Some days
one needs to hide
from possibility
{Kooser and Harrison}
Recently, Wyatt pronounced a liberating confession. "Dad, I'm going to start watching TV instead of Netflix."
"Why?" I asked.
"Well, Netflix has a 1,000 choices, and I can never choose. But the TV only offers three choices. That's better."
We were not made for vast infinity. We were made to be creatures with limitations. Some resist this axiom and pursue a dogged determination to contravene the fact that our body is sagging, our energy fleeting, our years narrowing. What are midlife crises other than a panicked effort to wrench every conceivable possibility from the past and ride it wildly into the present? I speak as a man who has moved into that mid-life shadowland.
But it is a grace to know our place, to know that we are not defined by our possibilities, whether missed or exploited. We are defined by the one who has loved us – and by the love that, having settled into our heart, eeks out meagerly and lavishly to the ones we are uniquely able to love. To live with perpetual options is to never settle into gritty and particular living, into gritty and particular love. Only God is able to truly love the whole world. And we are not God.
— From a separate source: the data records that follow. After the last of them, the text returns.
Lemma configured_process_witness :
  exists cfg p j, LoadConfig (ProcessDemo.env "sync.sh") = Ret cfg /\
    ProcessDemo.built "sync.sh" = Ret p /\ ProcessDemo.started "sync.sh" = Ret j /\
    cj_dir j = mirror_dir cfg.
Proof.
  destruct (LoadConfig (ProcessDemo.env "sync.sh")) as [cfg| |] eqn:Ec; try (vm_compute in Ec; discriminate Ec).
  destruct (newMirrorProvider ProcessDemo.words (fun _ => Ret tt) (fun _ d => Ret d) cfg) as [p| |] eqn:Ep;
    try (vm_compute in Ec; injection Ec as <-; vm_compute in Ep; discriminate Ep).
  assert (Hb : ProcessDemo.built "sync.sh" = Ret p) by (unfold ProcessDemo.built; rewrite Ec; exact Ep).
  destruct (ProcessDemo.started "sync.sh") as [j| |] eqn:Ej; try (vm_compute in Ej; discriminate Ej).
  exists cfg, p, j. split; [reflexivity|]. split; [exact Hb|]. split; [reflexivity|].
  destruct (configured_process ProcessDemo.words (fun _ => Ret tt) (fun _ d => Ret d) ProcessDemo.inherited
    (fun _ => true) cfg p "https://up/debian" ProcessDemo.a
    [<[LogFileKey := "/var/log/latest.log"]> (<[LogDirKey := "/var/log"]> (<[WorkingDirKey := "/data/debian"]> ∅))]
    (ProcessDemo.before p) (ProcessDemo.prepared p) 1)
    as (logDir & _ & _ & _ & Hj).
  - exact Ep.
  - by left.
  - vm_compute in Ec. injection Ec as <-. vm_compute in Ep. injection Ep as <-. apply provider_context_repr.
  - vm_compute in Ec. injection Ec as <-. vm_compute in Ep. injection Ep as <-. apply provider_context_repr.
  - reflexivity.
  - vm_compute in Ec. injection Ec as <-. vm_compute in Ep. injection Ep as <-. vm_compute. reflexivity.
  - unfold ProcessDemo.started in Ej. rewrite Hb in Ej. exact (proj1 (Hj j Ej)).
Defined.
(** * JointInv.psstation: station registry, response-file scanners, PAZ lookup

    A shallow embedding of [src/JointInv/psstation.py].

    Conventions of the embedding:
    - Python [str] is [string]; comparisons are byte-wise, which agrees with
      Python's code-point order on UTF-8 text.
    - Python floats (longitudes, latitudes, elevations, tolerance) are
      idealised as exact rationals [Q].
    - A raised exception is a value of [exn]; a function that can raise
      returns [result].
    - Log and print calls have no influence on the returned values and are
      left out. *)

From Stdlib Require Import QArith Qabs Qminmax.
From stdpp Require Import gmap strings list.
From Stdlib Require Import Ascii.
From Stdlib Require DecimalString.

Close Scope Q_scope.

(** ** Exceptions and results *)

(** Why a [ValueError] was raised. *)
Inductive value_error : Type :=
| InvalidLiteral        (* int() on a string that is no integer literal *)
| NotEnoughValues       (* tuple unpacking, too few values *)
| TooManyValues         (* tuple unpacking, too many values *)
| NotInList             (* list.remove(x): x not in list *)
| EmptyReduction.       (* ndarray.max() of an empty array *)

Inductive exn : Type :=
| ValueError (why : value_error)
| NameError                       (* unbound local variable (UnboundLocalError) *)
| TypeError                       (* operand of the wrong type *)
| AssertionError
| SEEDParserException             (* obspy.io.xseed.utils *)
| NoPAZFound (msg : string)       (* pserrors.NoPAZFound *)
| OtherError (msg : string).      (* anything else an external callee raises *)

Inductive result (A : Type) : Type :=
| Ok (a : A)
| Raise (e : exn).
Arguments Ok {A} a.
Arguments Raise {A} e.
(** The peak of the one-mirror telescope of the small observatory over two
    wavelengths, and the same wavelengths with a zero before them. *)
Lemma tpeak_is_the_maximum_witness :
  Telescope.tpeak Lab.telescope (Some [Qc_of_Z 5000; Qc_of_Z 6000])
    = inr (dec 8 10)
  ∧ (∃ w, w ∈ [Qc_of_Z 5000; Qc_of_Z 6000]
          ∧ spectrum_call (tel_reflectivity Lab.telescope) w = dec 8 10)
  ∧ (∀ w, w ∈ [Qc_of_Z 5000; Qc_of_Z 6000] →
          spectrum_call (tel_reflectivity Lab.telescope) w ≤ dec 8 10)
  ∧ Telescope.tpeak Lab.telescope (Some [0; Qc_of_Z 5000; Qc_of_Z 6000])
    = inl ZeroWavelength.
Proof.
  assert (Telescope.tpeak Lab.telescope (Some [Qc_of_Z 5000; Qc_of_Z 6000])
          = inr (dec 8 10)) as Hp.
  { unfold Telescope.tpeak.
    replace (Spectrum._validate_wavelengths (tel_reflectivity Lab.telescope)
               (Some [Qc_of_Z 5000; Qc_of_Z 6000]))
      with (inr [Qc_of_Z 5000; Qc_of_Z 6000] : result (list Qc))
      by (vm_compute; reflexivity).
    simpl. f_equal; try qc_eq. }
  split; [exact Hp|].
  destruct (proj1 (tpeak_is_the_maximum Lab.telescope
                     (Some [Qc_of_Z 5000; Qc_of_Z 6000])) (dec 8 10) Hp)
    as (Hin & Hle & _).
  split; [exact Hin|]. split; [exact Hle|].
  apply (proj1 (proj2 (tpeak_is_the_maximum Lab.telescope
                         (Some [0; Qc_of_Z 5000; Qc_of_Z 6000]))) 0);
    [reflexivity|left|done].
Defined.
To try to live everywhere is to never truly live anywhere. To try to love, with equal fervor, all things is to never deeply and generously love anything. To attempt to live another person's expectations is to surrender the one true thing you have to give. Let the young have their limitless paths – there's a grace in that too. Yet the hope is not to roam eternally, but to find the place of belonging. And then belong.
Lent is a grace because it strikes at the idol of endless possibility. When, on Ash Wednesday, we are marked with burnt soot, we hear the words from dust you came and to dust you will return. Dust doesn't have numerous options; its trek is pretty much complete. Of course, dust isn't the end. There's Resurrection and new creation and all the truths that kindle our faith. But first: dust.
There are many (in the church as much as anywhere else) pushing endless visions of all we might accomplish, but Lent asks us to take an honest look at all that. Lent asks us (could we please, just for this stretch of 40 days) to be more discriminating, more present. Sometimes to seek your one truth thing, you have to hide from hundreds of others.